During Beriáin’s first attempt to reach the FARC, his plans were scuttled as he neared a guerrilla base in the jungle. “I received a call saying that the man who was going to introduce me to the group had just been killed,” says Beriáin, in an interview with Global Journalist. “It delayed everything and made it much more complicated.”

Negotiating a second a trip was more complicated—and involved more than two and a half months of negotiations. Eventually the group allowed him to spend 10 days in the jungle at the Magdalena Medio command center. The trip from the capital Bogota took nearly a week, including trips by plane, boat, car and then a four-day walk through the jungle.

When he met Alape, an interview was arranged on a log bench, with about a dozen armed FARC guerrillas sitting nearby looking on. Beriáin wasn’t deterred. “Are you terrorists?” he asked, to begin the interview. He asked about the group’s involvement in drug-trafficking, its internal organization, its use of land mines, the future of the war and what might happen to the FARC’s hostages.

Of greater interest to Beriáin were his interviews with ordinary FARC members. He met one woman, named Yolima, who joined the group at age 13. When Yolima later learned she was pregnant: she was given two options, leave the group and raise the child or give the child up for adoption and stay with the FARC in the jungle. She chose the latter.

“I try to understand their position and figure out what drives them to do what they do deep inside their hearts,” says Beriáin. “I consider this the most important part of my job. If my perspective of what the FARC is hadn’t changed after hearing these stories…it would have been a waste of time spending ten days with them.”

A second soldier, a 25-year-old woman, told of witnessing her father be drawn and quartered by government forces when she was a child. “The members of the FARC talking about themselves and their past is what made me understand the emergence and endurance of the FARC,” says Beriáin. “Most of the members of the FARC are continuously exposed to a circle of violence.

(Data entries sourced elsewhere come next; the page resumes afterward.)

(* ===== verification/AutoSettlement.v ===== *)
(** Automatic settlement ([auto_settlement.rs] of the [app-server] crate): where
    the showdown input and the payout addresses come from, the attempt to settle
    one room, and one tick of the loop over all rooms. *)

From stdpp Require Import base tactics option list gmap strings pretty.
From Stdlib Require Import NArith ZArith Lia.
From S2P Require Import Prelude.
From S2P Require Import Ambient.
From S2P Require Import Text.
From S2P Require Import Domain.
From S2P Require Import EngineState.
From S2P Require Import Engine.
From S2P Require Import LedgerStore.
From S2P Require Import AuditStore.
From S2P Require Import Settlement.
From S2P Require Import SettlementService.
From S2P Require Import Orchestrator.

Local Open Scope N_scope.

Inductive AutoSettlementOutcome :=
| NoActiveHand | NotShowdown | WaitingForShowdownInput | WaitingForSeatAddresses | AutoSettled.

Class AutoSettlementRoomPort `{CardOps} (W : Type) := {
  get_engine_state : RoomId → M W string (option EngineState);
  room_complete_settlement : RoomId → HandId → M W string unit;
}.

Class ShowdownInputProvider `{CardOps} (W : Type) := {
  get_showdown_input : RoomId → HandId → M W string (option ShowdownInput);
  get_settlement_seat_addresses : RoomId → HandId → M W string (gmap SeatId string);
}.

(** ** Where the showdown input comes from *)

(** What the records use of [rs_poker]: the text of a card and the parser of a
    hand of cards. *)
Class CardText `{CardOps} := {
  card_to_string : Card → string;
  flat_hand_from_str : string → result string (list Card);
}.

Section Inputs.
Context `{CardText}.

Definition showdown_input_from_engine_state (state : EngineState) : option ShowdownInput :=
  dealing ← dealing state;
  if (length (d_board_cards dealing) <? 5)%nat then None
  else Some (mkShowdownInput (d_board_cards dealing)
               (sort_by_key fst (map_to_list (d_hole_cards dealing)))).

Fixpoint cards_to_compact_string (cards : list Card) : string :=
  match cards with
  | [] => ""
  | c :: cards => card_to_string c +:+ cards_to_compact_string cards
  end.

Definition showdown_input_to_record {W} `{Clock W} `{FreshIds W} (room_id : RoomId)
    (hand_id : HandId) (input : ShowdownInput) : M W string SettlementShowdownInputRecord :=
  updated_at ← now;
  trace_id ← new_uuid;
  mret (mkShowdownInputRecord room_id hand_id (cards_to_compact_string (si_board input))
          (map (λ e, mkSeatCardsRecord (fst e)
                       (cards_to_compact_string [fst (snd e); snd (snd e)]))
             (si_revealed_hole_cards input))
          "admin_ops_http" updated_at trace_id).

Fixpoint seat_cards_from_records (l : list SettlementShowdownSeatCardsRecord)
    : result string (list (SeatId * (Card * Card))) :=
  match l with
  | [] => Ok []
  | seat :: l =>
      cards ← result_map_err
        (λ e, "invalid persisted seat cards for seat " +:+ pretty (sc_seat_id seat) +:+ ": " +:+ e)
        (flat_hand_from_str (sc_cards seat));
      match cards with
      | [c0; c1] =>
          rest ← seat_cards_from_records l;
          Ok ((sc_seat_id seat, (c0, c1)) :: rest)
      | _ => Err ("invalid persisted seat cards length for seat " +:+ pretty (sc_seat_id seat))
      end
  end.

Definition showdown_input_from_record (record : SettlementShowdownInputRecord)
    : result string ShowdownInput :=
  board ← result_map_err (λ e, "invalid persisted board cards: " +:+ e)
            (flat_hand_from_str (sh_board_cards record));
  revealed_hole_cards ← seat_cards_from_records (sh_revealed_hole_cards record);
  Ok (mkShowdownInput board revealed_hole_cards).

(** *** The in-memory provider *)

Record InMemoryShowdownInputProvider := mkInMemoryProvider {
  ip_showdown_inputs : Mutex (gmap (RoomId * HandId) ShowdownInput);
  ip_seat_addresses : Mutex (gmap (RoomId * HandId) (gmap SeatId string));
}.

Definition InMemoryProvider_new : InMemoryShowdownInputProvider :=
  mkInMemoryProvider (mkMutex false ∅) (mkMutex false ∅).

Definition poisoned_err {A} (what : string) (m : Mutex A) : result string A :=
  result_map_err (λ _, what +:+ " lock poisoned") (lock m).

Definition inner_upsert_showdown_input (room_id : RoomId) (hand_id : HandId)
    (input : ShowdownInput) : M InMemoryShowdownInputProvider string unit :=
  p ← get;
  m ← lift_result (poisoned_err "showdown_inputs" (ip_showdown_inputs p));
  modify (λ p, mkInMemoryProvider
    (store (ip_showdown_inputs p) (<[(room_id, hand_id) := input]> m)) (ip_seat_addresses p)).

Definition inner_upsert_seat_addresses (room_id : RoomId) (hand_id : HandId)
    (addresses : gmap SeatId string) : M InMemoryShowdownInputProvider string unit :=
  p ← get;
  m ← lift_result (poisoned_err "seat_addresses" (ip_seat_addresses p));
  modify (λ p, mkInMemoryProvider (ip_showdown_inputs p)
    (store (ip_seat_addresses p) (<[(room_id, hand_id) := addresses]> m))).

Definition inner_get_showdown_input (room_id : RoomId) (hand_id : HandId)
    : M InMemoryShowdownInputProvider string (option ShowdownInput) :=
  p ← get;
  m ← lift_result (poisoned_err "showdown_inputs" (ip_showdown_inputs p));
  mret (m !! (room_id, hand_id)).

Definition inner_get_seat_addresses (room_id : RoomId) (hand_id : HandId)
    : M InMemoryShowdownInputProvider string (gmap SeatId string) :=
  p ← get;
  m ← lift_result (poisoned_err "seat_addresses" (ip_seat_addresses p));
  mret (default ∅ (m !! (room_id, hand_id))).

#[export] Instance in_memory_provider : ShowdownInputProvider InMemoryShowdownInputProvider := {
  get_showdown_input := inner_get_showdown_input;
  get_settlement_seat_addresses := inner_get_seat_addresses;
}.

(** *** The provider of the application

    It caches in the in-memory provider, reads and writes through the optional
    repositories, and falls back on the room's own hand. *)
Class AppProviderWorld (W : Type) := {
  provider_inner : W → InMemoryShowdownInputProvider;
  set_provider_inner : InMemoryShowdownInputProvider → W → W;
  showdown_read_repo : W → option (HandId → M W string (option SettlementShowdownInputRecord));
  showdown_write_repo : W → option (SettlementShowdownInputRecord → M W string unit);
  app_get_engine_state : RoomId → M W string (option EngineState);
  app_bound_seat_addresses : RoomId → M W string (gmap SeatId string);
}.

Context {W : Type} `{AppProviderWorld W} `{Clock W} `{FreshIds W}.

Definition on_inner {A} (m : M InMemoryShowdownInputProvider string A) : M W string A :=
  λ w, let '(p, r) := m (provider_inner w) in (set_provider_inner p w, r).

Definition app_upsert_showdown_input (room_id : RoomId) (hand_id : HandId)
    (input : ShowdownInput) : M W string unit :=
  on_inner (inner_upsert_showdown_input room_id hand_id input);;
  w ← get;
  match showdown_write_repo w with
  | None => mret tt
  | Some upsert =>
      record ← showdown_input_to_record room_id hand_id input;
      upsert record
  end.

Definition derive_showdown_input (room_id : RoomId) (hand_id : HandId)
    : M W string (option ShowdownInput) :=
  found ← app_get_engine_state room_id;
  match found with
  | None => mret None
  | Some state =>
      if negb (hs_hand_id (snapshot state) =? hand_id)
         || negb (bool_decide (hs_status (snapshot state) = HShowdown))
      then mret None
      else
        match showdown_input_from_engine_state state with
        | None => mret None
        | Some input =>
            M_map_err (λ e, "cache derived showdown input failed: " +:+ e)
              (on_inner (inner_upsert_showdown_input room_id hand_id input));;
            w ← get;
            (match showdown_write_repo w with
             | None => mret tt
             | Some upsert =>
                 record ← showdown_input_to_record room_id hand_id input;
                 ignore_error (upsert record)
             end);;
            mret (Some input)
        end
  end.

Definition app_get_showdown_input (room_id : RoomId) (hand_id : HandId)
    : M W string (option ShowdownInput) :=
  cached ← on_inner (inner_get_showdown_input room_id hand_id);
  match cached with
  | Some input => mret (Some input)
  | None =>
      w ← get;
      found ← (match showdown_read_repo w with
               | None => mret None
               | Some read => read hand_id
               end);
      match found with
      | Some record =>
          if sh_room_id record =? room_id then
            input ← lift_result (showdown_input_from_record record);
            M_map_err (λ e, "cache showdown input failed: " +:+ e)
              (on_inner (inner_upsert_showdown_input room_id hand_id input));;
            mret (Some input)
          else derive_showdown_input room_id hand_id
      | None => derive_showdown_input room_id hand_id
      end
  end.

Definition app_get_seat_addresses (room_id : RoomId) (hand_id : HandId)
    : M W string (gmap SeatId string) :=
  addresses ← on_inner (inner_get_seat_addresses room_id hand_id);
  if decide (addresses = ∅) then app_bound_seat_addresses room_id else mret addresses.

Definition AppRoomShowdownInputProvider : ShowdownInputProvider W :=
  {| get_showdown_input := app_get_showdown_input;
     get_settlement_seat_addresses := app_get_seat_addresses |}.
End Inputs.

(** ** The attempt to settle a room *)

Record AutoSettlementLoopConfig := mkLoopConfig {
  lc_poll_interval_ms : N;
  lc_min_confirmations : N;
  lc_rake_policy : RakePolicy;
}.
Definition AutoSettlementLoopConfig_default : AutoSettlementLoopConfig :=
  mkLoopConfig 500 1 RakePolicy_zero.

Section Attempt.
Context {CO : CardOps} {RO : RankOps} {RN : Rendering}.
Context {W : Type} {CK : Clock W} {FI : FreshIds W}.
Context {LR : LedgerRepository W} {SR : SettlementPersistenceRepository W}.
Context {RP : AutoSettlementRoomPort W} {SP : ShowdownInputProvider W}.

Definition RoomLifecycleAdapter (room_id : RoomId) : SettlementLifecyclePort W :=
  {| complete_settlement := room_complete_settlement room_id |}.

(** The guards all three variants share: the hand at showdown and its input. *)
Definition with_showdown (room_id : RoomId)
    (k : EngineState → ShowdownInput → M W string AutoSettlementOutcome)
    : M W string AutoSettlementOutcome :=
  found ← get_engine_state room_id;
  match found with
  | None => mret NoActiveHand
  | Some state =>
      if negb (bool_decide (hs_status (snapshot state) = HShowdown)) then mret NotShowdown
      else
        input ← get_showdown_input room_id (hs_hand_id (snapshot state));
        match input with
        | None => mret WaitingForShowdownInput
        | Some input => k state input
        end
  end.

Definition with_addresses (room_id : RoomId) (hand_id : HandId)
    (k : gmap SeatId string → M W string AutoSettlementOutcome)
    : M W string AutoSettlementOutcome :=
  seat_addresses ← get_settlement_seat_addresses room_id hand_id;
  if decide (seat_addresses = ∅) then mret WaitingForSeatAddresses else k seat_addresses.

Definition try_auto_settle_showdown_room `{SettlementWalletAdapter W} (room_id : RoomId)
    (rake_policy : RakePolicy) (min_confirmations : N) (trace_id : TraceId)
    (alert_sink : AlertSink W) (audit_sink : AuditSink W) : M W string AutoSettlementOutcome :=
  with_showdown room_id (λ state input,
    with_addresses room_id (hs_hand_id (snapshot state)) (λ seat_addresses,
      run_direct_payouts_and_alerts (LP := RoomLifecycleAdapter room_id) state input rake_policy
        (mkPayoutInput seat_addresses min_confirmations) trace_id alert_sink audit_sink;;
      mret AutoSettled)).

Definition try_auto_settle_showdown_room_with_batch `{BatchSettlementWalletAdapter W}
    (room_id : RoomId) (rake_policy : RakePolicy) (min_confirmations : N) (trace_id : TraceId)
    (alert_sink : AlertSink W) (audit_sink : AuditSink W) : M W string AutoSettlementOutcome :=
  with_showdown room_id (λ state input,
    with_addresses room_id (hs_hand_id (snapshot state)) (λ seat_addresses,
      run_batch_payouts_and_alerts (LP := RoomLifecycleAdapter room_id) state input rake_policy
        (mkPayoutInput seat_addresses min_confirmations) trace_id alert_sink audit_sink;;
      mret AutoSettled)).

Definition try_auto_settle_showdown_room_without_wallet (room_id : RoomId)
    (rake_policy : RakePolicy) (trace_id : TraceId) : M W string AutoSettlementOutcome :=
  with_showdown room_id (λ state input,
    run_showdown_settlement_with_persistence (LP := RoomLifecycleAdapter room_id) state input
      rake_policy trace_id;;
    mret AutoSettled).

(** One tick: every room is tried, failures are only logged. *)
Definition settlement_tick `{SettlementWalletAdapter W} (cfg : AutoSettlementLoopConfig)
    (alert_sink : AlertSink W) (audit_sink : AuditSink W) (room_ids : list RoomId)
    : M W string unit :=
  M_iter (λ room_id,
    trace_id ← new_uuid;
    ignore_error (try_auto_settle_showdown_room room_id (lc_rake_policy cfg)
      (lc_min_confirmations cfg) trace_id alert_sink audit_sink)) room_ids.

Definition settlement_tick_with_batch `{BatchSettlementWalletAdapter W}
    (cfg : AutoSettlementLoopConfig) (alert_sink : AlertSink W) (audit_sink : AuditSink W)
    (room_ids : list RoomId) : M W string unit :=
  M_iter (λ room_id,
    trace_id ← new_uuid;
    ignore_error (try_auto_settle_showdown_room_with_batch room_id (lc_rake_policy cfg)
      (lc_min_confirmations cfg) trace_id alert_sink audit_sink)) room_ids.

Definition settlement_tick_without_wallet (cfg : AutoSettlementLoopConfig)
    (room_ids : list RoomId) : M W string unit :=
  M_iter (λ room_id,
    trace_id ← new_uuid;
    ignore_error (try_auto_settle_showdown_room_without_wallet room_id (lc_rake_policy cfg)
      trace_id)) room_ids.
End Attempt.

All the suffering they are making other people go through is usually something they themselves have already gone through.”

Spanish war correspondent David Beriáin, pictured at an undated TEDx event at Spain's Universidadde Navarra, in a photo uploaded in April, 2013. (Flickr/TEDxUniversidaddeNavarra)

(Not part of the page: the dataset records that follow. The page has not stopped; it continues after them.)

(* ===== verification/SeatCrypto.v ===== *)
(** The sealing of hole cards for a seat ([seat-crypto/src/lib.rs]): an ephemeral
    X25519 key agreement, a key and a nonce derived from the shared secret and the
    address of the event, and an authenticated cipher.

    The primitives are the parameters [SeatCryptoPrimitives]; bytes are
    [Byte.byte], arrays of a fixed length are lists whose length is tested where
    the code converts to an array. *)

From stdpp Require Import base tactics option list strings pretty.
From Stdlib Require Import NArith Lia.
From Stdlib Require Strings.Byte Strings.String.
From S2P Require Import Prelude.
From S2P Require Import Ambient.
From S2P Require Import Domain.

Local Open Scope N_scope.

Abbreviation Bytes := (list Byte.byte) (only parsing).

Inductive SeatCryptoError :=
| InvalidBase64 (message : string)
| InvalidEphemeralPublicKeyLength
| InvalidNonceLength
| Aead
| Hkdf.

(** [x25519_dalek], [hkdf] over SHA-256, ChaCha20-Poly1305 and base64. *)
Class SeatCryptoPrimitives := {
  x25519_public : Bytes → Bytes;
  x25519 : Bytes → Bytes → Bytes;
  hkdf_expand : Bytes → Bytes → Bytes → nat → option Bytes;
  aead_encrypt : Bytes → Bytes → Bytes → Bytes → option Bytes;
  aead_decrypt : Bytes → Bytes → Bytes → Bytes → option Bytes;
  base64_encode : Bytes → string;
  base64_decode : string → result string Bytes;
}.

(** [StaticSecret::random_from_rng(OsRng)] *)
Class EphemeralSecrets (W : Type) := { random_secret : W → W * Bytes }.

Record SeatEventAad := mkSeatEventAad {
  ad_room_id : RoomId;
  ad_hand_id : HandId;
  ad_seat_id : SeatId;
  ad_event_seq : N;
}.

Definition aad_as_bytes `{UuidText} (aad : SeatEventAad) : Bytes :=
  String.list_byte_of_string
    ("room_id=" +:+ uuid_text (ad_room_id aad) +:+ "|hand_id=" +:+ uuid_text (ad_hand_id aad)
     +:+ "|seat_id=" +:+ pretty (ad_seat_id aad) +:+ "|event_seq=" +:+ pretty (ad_event_seq aad)).

Record CipherEnvelope := mkCipherEnvelope {
  ce_key_id : string;
  ce_algorithm : string;
  ce_ephemeral_pubkey_b64 : option string;
  ce_nonce_b64 : string;
  ce_ciphertext_b64 : string;
}.

Record HoleCardsDealtCipherPayload := mkHoleCardsPayload {
  hc_aad : SeatEventAad;
  hc_envelope : CipherEnvelope;
}.

Record HoleCardsDeliveryAuditEvent := mkHoleCardsAudit {
  ha_room_id : RoomId;
  ha_hand_id : HandId;
  ha_seat_id : SeatId;
  ha_event_seq : N;
  ha_key_id : string;
  ha_algorithm : string;
  ha_ciphertext_len : nat;
}.

Definition ALG_X25519_CHACHA20POLY1305 : string := "x25519+hkdf-sha256+chacha20poly1305".

Section SeatCrypto.
Context `{SeatCryptoPrimitives} `{UuidText}.

Definition new_placeholder (key_id : string) (plaintext : Bytes) : CipherEnvelope :=
  mkCipherEnvelope key_id "placeholder" None "" (base64_encode plaintext).

Definition b64 (s : string) : result SeatCryptoError Bytes :=
  result_map_err InvalidBase64 (base64_decode s).

Definition decode_ciphertext (e : CipherEnvelope) : result SeatCryptoError Bytes :=
  b64 (ce_ciphertext_b64 e).

Definition seat_crypto_salt : Bytes := String.list_byte_of_string "seat-crypto-v1".

Definition derive_aead_key (shared_secret aad : Bytes) : result SeatCryptoError Bytes :=
  ok_or Hkdf
    (hkdf_expand seat_crypto_salt shared_secret (String.list_byte_of_string "aead-key" ++ aad) 32).

Definition derive_nonce (shared_secret aad : Bytes) : result SeatCryptoError Bytes :=
  ok_or Hkdf
    (hkdf_expand seat_crypto_salt shared_secret (String.list_byte_of_string "aead-nonce" ++ aad) 12).

(** [bytes.try_into::<[u8; n]>()] *)
Definition to_array (n : nat) (e : SeatCryptoError) (bytes : Bytes)
    : result SeatCryptoError Bytes :=
  if (length bytes =? n)%nat then Ok bytes else Err e.

Definition decrypt_with_x25519_secret (e : CipherEnvelope) (recipient_secret : Bytes)
    (aad : SeatEventAad) : result SeatCryptoError Bytes :=
  if negb (String.eqb (ce_algorithm e) ALG_X25519_CHACHA20POLY1305) then decode_ciphertext e
  else
    eph_b64 ← ok_or InvalidEphemeralPublicKeyLength (ce_ephemeral_pubkey_b64 e);
    eph_pubkey_bytes ← b64 eph_b64;
    eph_pubkey ← to_array 32 InvalidEphemeralPublicKeyLength eph_pubkey_bytes;
    nonce_bytes ← b64 (ce_nonce_b64 e);
    nonce ← to_array 12 InvalidNonceLength nonce_bytes;
    ciphertext ← b64 (ce_ciphertext_b64 e);
    let shared := x25519 recipient_secret eph_pubkey in
    sym_key ← derive_aead_key shared (aad_as_bytes aad);
    ok_or Aead (aead_decrypt sym_key nonce (aad_as_bytes aad) ciphertext).

Definition encrypt_for_recipient_x25519_with_ephemeral (key_id : string)
    (recipient_public : Bytes) (aad : SeatEventAad) (plaintext ephemeral_secret : Bytes)
    : result SeatCryptoError CipherEnvelope :=
  let eph_public := x25519_public ephemeral_secret in
  let shared := x25519 ephemeral_secret recipient_public in
  aead_key ← derive_aead_key shared (aad_as_bytes aad);
  nonce ← derive_nonce shared (aad_as_bytes aad);
  ciphertext ← ok_or Aead (aead_encrypt aead_key nonce (aad_as_bytes aad) plaintext);
  Ok (mkCipherEnvelope key_id ALG_X25519_CHACHA20POLY1305 (Some (base64_encode eph_public))
        (base64_encode nonce) (base64_encode ciphertext)).

Context {W : Type} `{EphemeralSecrets W}.

Definition new_secret {E} : M W E Bytes := λ w, let '(w, secret) := random_secret w in (w, Ok secret).

Definition encrypt_for_recipient_x25519 (key_id : string) (recipient_public : Bytes)
    (aad : SeatEventAad) (plaintext : Bytes) : M W SeatCryptoError CipherEnvelope :=
  eph_secret ← new_secret;
  lift_result (encrypt_for_recipient_x25519_with_ephemeral key_id recipient_public aad plaintext
                 eph_secret).

Definition decrypt_with_recipient_x25519 (recipient_secret : Bytes) (aad : SeatEventAad)
    (e : CipherEnvelope) : result SeatCryptoError Bytes :=
  decrypt_with_x25519_secret e recipient_secret aad.

Definition encrypt_hole_cards_dealt_payload (key_id : string) (recipient_public : Bytes)
    (aad : SeatEventAad) (plaintext_payload : Bytes)
    : M W SeatCryptoError HoleCardsDealtCipherPayload :=
  e ← encrypt_for_recipient_x25519 key_id recipient_public aad plaintext_payload;
  mret (mkHoleCardsPayload aad e).

(** The audit sink's failure is dropped. *)
Definition encrypt_hole_cards_dealt_payload_with_audit (key_id : string)
    (recipient_public : Bytes) (aad : SeatEventAad) (plaintext_payload : Bytes)
    (audit_sink : option (HoleCardsDeliveryAuditEvent → M W string unit))
    : M W SeatCryptoError HoleCardsDealtCipherPayload :=
  payload ← encrypt_hole_cards_dealt_payload key_id recipient_public aad plaintext_payload;
  (match audit_sink with
   | None => mret tt
   | Some sink =>
       ignore_error (sink (mkHoleCardsAudit (ad_room_id aad) (ad_hand_id aad) (ad_seat_id aad)
         (ad_event_seq aad) key_id (ce_algorithm (hc_envelope payload))
         (String.length (ce_ciphertext_b64 (hc_envelope payload)))))
   end);;
  mret payload.
End SeatCrypto.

Spanish war correspondent David Beriáin, pictured at an undated TEDx event at Spain’s Universidadde Navarra, in a photo uploaded in April, 2013. (Flickr/TEDxUniversidaddeNavarra)

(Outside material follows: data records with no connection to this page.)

(** The status the actor itself gives to an observed transaction. *)
Definition observed_status (observed : ObservedTx) : string * option string :=
  if negb (ob_success observed) then ("failed", Some "tx_failed")%string
  else if ob_confirmations observed <? cf_chain_verify_min_confirmations config
  then ("pending"%string, None)
  else ("matched"%string, None).

Definition verify_pending (endpoint : string) (entry : string * PendingChainAction) : H unit :=
  let '(tx_hash, pending) := entry in
  found ← outside (shipped_get_tx endpoint tx_hash);
  match found with
  | Err _ | Ok None => mret tt
  | Ok (Some observed) =>
      let '(status, failure_reason) := observed_status observed in
      M_when (negb (String.eqb status "pending"))
        (try_send (ChainTxVerified
           (mkChainCallback tx_hash status (ob_confirmations observed)
              (Some (pa_hand_id (pc_action pending))) (Some (pa_seat_id (pc_action pending)))
              (Some (pa_action_seq (pc_action pending))) failure_reason)))
  end.

(** What the tick decides about the turn it is watching. *)
Inductive TurnDecision := KeepWaiting | SendReminder | TimeIsUp.

Definition same_turn (t : TurnSchedulerState) (s : HandSnapshot) (seat_id : SeatId) : bool :=
  (ts_hand_id t =? hs_hand_id s) && (ts_action_seq t =? hs_next_action_seq s)
  && (ts_seat_id t =? seat_id).

Definition turn_decision (now : N) (t : TurnSchedulerState) : TurnDecision :=
  let elapsed := sat_sub now (ts_started_at t) in
  if DEFAULT_STEP_TIMEOUT <=? elapsed then TimeIsUp
  else if match ts_last_reminder_at t with
          | Some last => TURN_REMINDER_INTERVAL <=? sat_sub now last
          | None => TURN_REMINDER_INTERVAL <=? elapsed
          end
  then SendReminder
  else KeepWaiting.

Definition watch_turn (now : N) (seat_id : SeatId) : H unit :=
  r ← room;
  let s := snapshot (rs_state r) in
  let fresh := mkTurnScheduler (hs_hand_id s) (hs_next_action_seq s) seat_id now None in
  match rs_turn_scheduler r with
  | None => modify_room (set_turn_scheduler (Some fresh))
  | Some t =>
      if negb (same_turn t s seat_id) then modify_room (set_turn_scheduler (Some fresh))
      else
        match turn_decision now t with
        | KeepWaiting => mret tt
        | SendReminder =>
            modify_room (set_turn_scheduler
              (Some (mkTurnScheduler (ts_hand_id t) (ts_action_seq t) (ts_seat_id t)
                       (ts_started_at t) (Some now))));;
            remind (rs_state r) seat_id
        | TimeIsUp => fold_for_timeout seat_id
        end
  end.

Definition verify_all_pending : H unit :=
  match cf_chain_verify_rpc_endpoint config with
  | None => mret tt
  | Some endpoint =>
      r ← room;
      M_iter (verify_pending endpoint) (map_to_list (rs_pending_chain_actions r))
  end.

Definition watch_current_turn (now : N) : H unit :=
  r ← room;
  match hs_acting_seat_id (snapshot (rs_state r)) with
  | None => clear_scheduler
  | Some acting_seat_id =>
      if negb (bool_decide (hs_status (snapshot (rs_state r)) = HRunning)) then clear_scheduler
      else watch_turn now acting_seat_id
  end.

Definition handle_scheduler_tick : H unit :=
  now ← instant;
  modify_room (λ r, set_pending_chain_actions (warn_pending now <$> rs_pending_chain_actions r) r);;
  verify_all_pending;;
  watch_current_turn now.

(** ** The loop *)

Definition handle (cmd : RoomCommand) : H unit :=
  match cmd with
  | Join seat_id => handle_join seat_id
  | Leave seat_id => handle_leave seat_id
  | BindAddress seat_id seat_address => handle_bind_address seat_id seat_address
  | BindSessionKeys seat_id card_key request_key key_algo _ =>
      handle_bind_session_keys seat_id card_key request_key key_algo
  | Ready seat_id => handle_ready seat_id
  | GetState reply =>
      r ← room; output (Reply reply (ReplyState (Some (snapshot (rs_state r)))))
  | GetEngineState reply =>
      r ← room; output (Reply reply (ReplyEngineState (Some (rs_state r))))
  | GetLegalActions seat_id reply =>
      r ← room; output (Reply reply (ReplyLegalActions (legal_actions (rs_state r) seat_id)))
  | GetPrivateEvents seat_id hand_id reply =>
      r ← room;
      output (Reply reply
        (ReplyPrivateEvents (private_events_for seat_id hand_id (rs_private_events r))))
  | Act action reply => handle_act action reply
  | QueuePendingChainAction tx_hash action reply => handle_queue_pending tx_hash action reply
  | ChainTxVerified callback => handle_chain_tx_verified callback
  | CompleteSettlement hand_id => handle_complete_settlement hand_id
  | TurnTimeoutElapsed expected_generation => handle_turn_timeout expected_generation
  | TurnReminderElapsed expected_generation => handle_turn_reminder expected_generation
  | SchedulerTick => handle_scheduler_tick
  end.

(** [spawn_room_actor_with_sink_and_config] *)
Definition spawn_room_actor (w : W) : Actor W :=
  let '(w, hand_id) := fresh_uuid w in mkActor w (RoomState_new room_id hand_id) [] [].

Definition receive (cmd : RoomCommand) (a : Actor W) : Actor W := fst (handle cmd a).

(** The task takes the head of its mailbox; the others put commands at its end
    while there is room, and the world moves on by itself. *)
Inductive room_step : Actor W → Actor W → Prop :=
| step_receive w r cmd mailbox out :
    room_step (mkActor w r (cmd :: mailbox) out) (receive cmd (mkActor w r mailbox out))
| step_send a cmd :
    (length (ac_mailbox a) < queue_capacity)%nat →
    room_step a (mkActor (ac_world a) (ac_room a) (ac_mailbox a ++ [cmd]) (ac_out a))
| step_world a w' :
    room_step a (mkActor w' (ac_room a) (ac_mailbox a) (ac_out a)).
End Handlers.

The danger for a reporter in spending significant time with people in armed conflicts is to become too close to them, Bernián says—to justify any atrocity they may commit. That’s especially true when living with your subjects in harsh conditions. Balancing the intimacy needed to gather rich detail about their lives with the objectivity to avoid being manipulated is difficult.

“I was conscious of who I was and of the subjectivity with which we regard the world,” he says. “There is no more dangerous prejudice than that we are not aware of. My perspective of the FARC changed during my ten days with them, so I waited before telling the world what they had told me. When I had some emotional distance, I knew I was ready to tell the world what I had experienced.”

Some things have changed since Berián’s visit to Pastor Alape six years ago. In 2010, after Mono Jojoy, another FARC military commander, was killed in a government airstrike, Alape was tapped to become part of the FARC’s Secretariat—the eight member body that runs the guerrilla group. The FARC and the government have also been in peace talks since 2012 in Cuba, following the election of President Juan Manuel Santos. The negotiations already yielded agreements on land reform, drug trafficking, the role of the FARC in politics, and the establishment of a truth commission to investigate killings. On June 15, Santos won a second four-year term after defeating opposition candidate Oscar Ivan Zuluaga, who had called for an end to peace talks.

Beriáin says he’s hoping the talks bear fruit. “I have hope that after so many decades of war Colombians will find an extra bit of the generosity that characterizes them to construct a long-lasting peace,” he says.